Instructions for the task | Exact copies of all the entries below are expected in the answer.

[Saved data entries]
------------------------

(** [m] holds what [v] does, but for the bytes of [p, e), which are still to be written. *)
Record filling m v (p e : Z) : Prop := {
  fi_ok : asm_ok m;
  fi_view : flat_set_data (flat_data v) (asm_view m) = v;
  fi_length : length (flat_data v) = length (asm_memory m);
  fi_bytes : forall i : nat, Z.of_nat i < p \/ e <= Z.of_nat i ->
    flat_data v !! i = flat_data (asm_view m) !! i;
}.

Lemma filling_start m p e : asm_ok m -> filling m (asm_view m) p e.
Proof. intros Hm. constructor; [done|done|apply view_length|done]. Qed.

Lemma filling_done m v p : filling m v p p -> asm_ok m /\ v = asm_view m.
Proof.
  intros [Hm Hv Hl Hb]. split; [done|]. rewrite <- Hv. unfold flat_set_data, asm_view. cbn. f_equal.
  apply list_eq. intros i. apply Hb. lia.
Qed.

(** * The pages of a write *)

Lemma set_frame_in m k : asm_ok m -> 0 <= k < Z.of_nat (length (asm_frames m)) ->
  asm_set_frame k m = (Ok tt, asm_set_frames (<[Z.to_nat k := 1]> (asm_frames m)) m).
Proof.
  intros Hm Hk. destruct (lookup_lt_is_Some_2 (asm_frames m) (Z.to_nat k)) as [x Hx]; [lia|].
  unfold asm_set_frame, mbind, ST_bind. by rewrite Hx.
Qed.

Lemma set_frames_ok m k : asm_ok m ->
  asm_ok (asm_set_frames (<[Z.to_nat k := 1]> (asm_frames m)) m).
Proof. intros []. constructor; cbn; rewrite ?length_insert; done. Qed.

Definition mark_frame_page (page : Z) : ST AM unit :=
  asm_set_frame (wshr 64 page MEMORY_FRAME_PAGE_SHIFTS);; asm_set_flag page FLAG_DIRTY.

(** Marking the frames and pages of a range: the bytes stay. *)
Lemma mark_frame_pages n p m : asm_ok m -> 0 <= p -> p + Z.of_nat n <= asm_pages m ->
  exists m', for_range n p mark_frame_page m = (Ok tt, m') /\ asm_ok m' /\ evolves m m' /\
    asm_memory m' = asm_memory m /\
    asm_load_reservation_address m' = asm_load_reservation_address m /\
    asm_flags m' = mark_flags (fun f => Z.lor f FLAG_DIRTY) p (p + Z.of_nat n - 1) (asm_flags m) /\
    (forall q, 0 <= q -> ~ (p / 64 <= q <= (p + Z.of_nat n - 1) / 64) ->
     frame_inited (asm_frames m') q = frame_inited (asm_frames m) q) /\
    (forall q, p <= q < p + Z.of_nat n -> touched m' q).
Proof.
  revert p m. induction n as [|n IH]; intros p m Hm Hp Hn; cbn [for_range].
  { exists m. split_and!; try done; [|lia]. by rewrite mark_flags_empty by lia. }
  pose proof (page_in_frame m p Hm ltac:(lia)) as Hf.
  destruct (lookup_lt_is_Some_2 (asm_flags m) (Z.to_nat p)) as [x Hx].
  { pose proof (ao_flags m Hm). destruct (asm_pages_eq m Hm). lia. }
  set (m1 := asm_set_frames (<[Z.to_nat (p / 64) := 1]> (asm_frames m)) m).
  destruct (update_flag_spec (fun f => Z.lor f FLAG_DIRTY) m1 p x) as (m2 & E2 & Hm2 & Hev2 & Ef2 & Emem2 & Ev2).
  { by apply set_frames_ok. }
  { change (asm_pages m1) with (asm_pages m). lia. }
  { intros. by apply lor_byte. } { done. }
  assert (Hbody : mark_frame_page p m = (Ok tt, m2)).
  { unfold mark_frame_page. erewrite bind_Ok by (rewrite page_frame; by apply set_frame_in). exact E2. }
  assert (Hev : evolves m m2).
  { etrans; [|exact Hev2]. split; [done|]. intros q. unfold touched. cbn. apply touch_frame. lia. }
  erewrite bind_Ok by exact Hbody.
  destruct (IH (p + 1) m2) as (m3 & E3 & Hm3 & Hev3 & Emem3 & Elr3 & Efl3 & Hfr3 & Ht3).
  { done. } { lia. } { unfold asm_pages in *. destruct Hev as [-> _]. lia. }
  exists m3. split; [exact E3|]. split; [done|]. split; [by etrans|].
  split; [by rewrite Emem3, Emem2|]. split.
  { rewrite Elr3. exact (f_equal flat_load_reservation_address Ev2). } split; [|split].
  - rewrite Efl3. assert (asm_flags m2 = <[Z.to_nat p := Z.lor x FLAG_DIRTY]> (asm_flags m)) as ->
      by exact (f_equal flat_flags Ev2).
    replace (p + 1 + Z.of_nat n - 1) with (p + Z.of_nat (S n) - 1) by lia.
    apply (mark_flags_step (fun f => Z.lor f FLAG_DIRTY)); [lia|done].
  - intros q Hq0 Hq. rewrite Hfr3; [|done|].
    + rewrite Ef2. unfold m1, frame_inited. cbn. rewrite list_lookup_insert_ne; [done|].
      intros E. apply Hq. apply Z2Nat.inj in E; [|lia|lia]. subst q. split; [lia|apply Z.div_le_mono; lia].
    + intros [Hq1 Hq2]. apply Hq.
      assert (p / 64 <= (p + 1) / 64) by (apply Z.div_le_mono; lia).
      replace (p + 1 + Z.of_nat n - 1) with (p + Z.of_nat (S n) - 1) in Hq2 by lia. lia.
  - intros q Hq. destruct (decide (q = p)) as [->|]; [|apply Ht3; lia].
    apply Hev3. unfold touched. rewrite Ef2. unfold m1, frame_inited. cbn.
    by rewrite list_lookup_insert_eq by lia.
Qed.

------------------------

Exercise output |
(** [m] holds what [v] does, but for the bytes of [p, e), which are still to be written. *)
Record filling m v (p e : Z) : Prop := {
  fi_ok : asm_ok m;
  fi_view : flat_set_data (flat_data v) (asm_view m) = v;
  fi_length : length (flat_data v) = length (asm_memory m);
  fi_bytes : forall i : nat, Z.of_nat i < p \/ e <= Z.of_nat i ->
    flat_data v !! i = flat_data (asm_view m) !! i;
}.

Lemma filling_start m p e : asm_ok m -> filling m (asm_view m) p e.
Proof. intros Hm. constructor; [done|done|apply view_length|done]. Qed.

Lemma filling_done m v p : filling m v p p -> asm_ok m /\ v = asm_view m.
Proof.
  intros [Hm Hv Hl Hb]. split; [done|]. rewrite <- Hv. unfold flat_set_data, asm_view. cbn. f_equal.
  apply list_eq. intros i. apply Hb. lia.
Qed.

(** * The pages of a write *)

Lemma set_frame_in m k : asm_ok m -> 0 <= k < Z.of_nat (length (asm_frames m)) ->
  asm_set_frame k m = (Ok tt, asm_set_frames (<[Z.to_nat k := 1]> (asm_frames m)) m).
Proof.
  intros Hm Hk. destruct (lookup_lt_is_Some_2 (asm_frames m) (Z.to_nat k)) as [x Hx]; [lia|].
  unfold asm_set_frame, mbind, ST_bind. by rewrite Hx.
Qed.

Lemma set_frames_ok m k : asm_ok m ->
  asm_ok (asm_set_frames (<[Z.to_nat k := 1]> (asm_frames m)) m).
Proof. intros []. constructor; cbn; rewrite ?length_insert; done. Qed.

Definition mark_frame_page (page : Z) : ST AM unit :=
  asm_set_frame (wshr 64 page MEMORY_FRAME_PAGE_SHIFTS);; asm_set_flag page FLAG_DIRTY.

(** Marking the frames and pages of a range: the bytes stay. *)
Lemma mark_frame_pages n p m : asm_ok m -> 0 <= p -> p + Z.of_nat n <= asm_pages m ->
  exists m', for_range n p mark_frame_page m = (Ok tt, m') /\ asm_ok m' /\ evolves m m' /\
    asm_memory m' = asm_memory m /\
    asm_load_reservation_address m' = asm_load_reservation_address m /\
    asm_flags m' = mark_flags (fun f => Z.lor f FLAG_DIRTY) p (p + Z.of_nat n - 1) (asm_flags m) /\
    (forall q, 0 <= q -> ~ (p / 64 <= q <= (p + Z.of_nat n - 1) / 64) ->
     frame_inited (asm_frames m') q = frame_inited (asm_frames m) q) /\
    (forall q, p <= q < p + Z.of_nat n -> touched m' q).
Proof.
  revert p m. induction n as [|n IH]; intros p m Hm Hp Hn; cbn [for_range].
  { exists m. split_and!; try done; [|lia]. by rewrite mark_flags_empty by lia. }
  pose proof (page_in_frame m p Hm ltac:(lia)) as Hf.
  destruct (lookup_lt_is_Some_2 (asm_flags m) (Z.to_nat p)) as [x Hx].
  { pose proof (ao_flags m Hm). destruct (asm_pages_eq m Hm). lia. }
  set (m1 := asm_set_frames (<[Z.to_nat (p / 64) := 1]> (asm_frames m)) m).
  destruct (update_flag_spec (fun f => Z.lor f FLAG_DIRTY) m1 p x) as (m2 & E2 & Hm2 & Hev2 & Ef2 & Emem2 & Ev2).
  { by apply set_frames_ok. }
  { change (asm_pages m1) with (asm_pages m). lia. }
  { intros. by apply lor_byte. } { done. }
  assert (Hbody : mark_frame_page p m = (Ok tt, m2)).
  { unfold mark_frame_page. erewrite bind_Ok by (rewrite page_frame; by apply set_frame_in). exact E2. }
  assert (Hev : evolves m m2).
  { etrans; [|exact Hev2]. split; [done|]. intros q. unfold touched. cbn. apply touch_frame. lia. }
  erewrite bind_Ok by exact Hbody.
  destruct (IH (p + 1) m2) as (m3 & E3 & Hm3 & Hev3 & Emem3 & Elr3 & Efl3 & Hfr3 & Ht3).
  { done. } { lia. } { unfold asm_pages in *. destruct Hev as [-> _]. lia. }
  exists m3. split; [exact E3|]. split; [done|]. split; [by etrans|].
  split; [by rewrite Emem3, Emem2|]. split.
  { rewrite Elr3. exact (f_equal flat_load_reservation_address Ev2). } split; [|split].
  - rewrite Efl3. assert (asm_flags m2 = <[Z.to_nat p := Z.lor x FLAG_DIRTY]> (asm_flags m)) as ->
      by exact (f_equal flat_flags Ev2).
    replace (p + 1 + Z.of_nat n - 1) with (p + Z.of_nat (S n) - 1) by lia.
    apply (mark_flags_step (fun f => Z.lor f FLAG_DIRTY)); [lia|done].
  - intros q Hq0 Hq. rewrite Hfr3; [|done|].
    + rewrite Ef2. unfold m1, frame_inited. cbn. rewrite list_lookup_insert_ne; [done|].
      intros E. apply Hq. apply Z2Nat.inj in E; [|lia|lia]. subst q. split; [lia|apply Z.div_le_mono; lia].
    + intros [Hq1 Hq2]. apply Hq.
      assert (p / 64 <= (p + 1) / 64) by (apply Z.div_le_mono; lia).
      replace (p + 1 + Z.of_nat n - 1) with (p + Z.of_nat (S n) - 1) in Hq2 by lia. lia.
  - intros q Hq. destruct (decide (q = p)) as [->|]; [|apply Ht3; lia].
    apply Hev3. unfold touched. rewrite Ef2. unfold m1, frame_inited. cbn.
    by rewrite list_lookup_insert_eq by lia.
Qed.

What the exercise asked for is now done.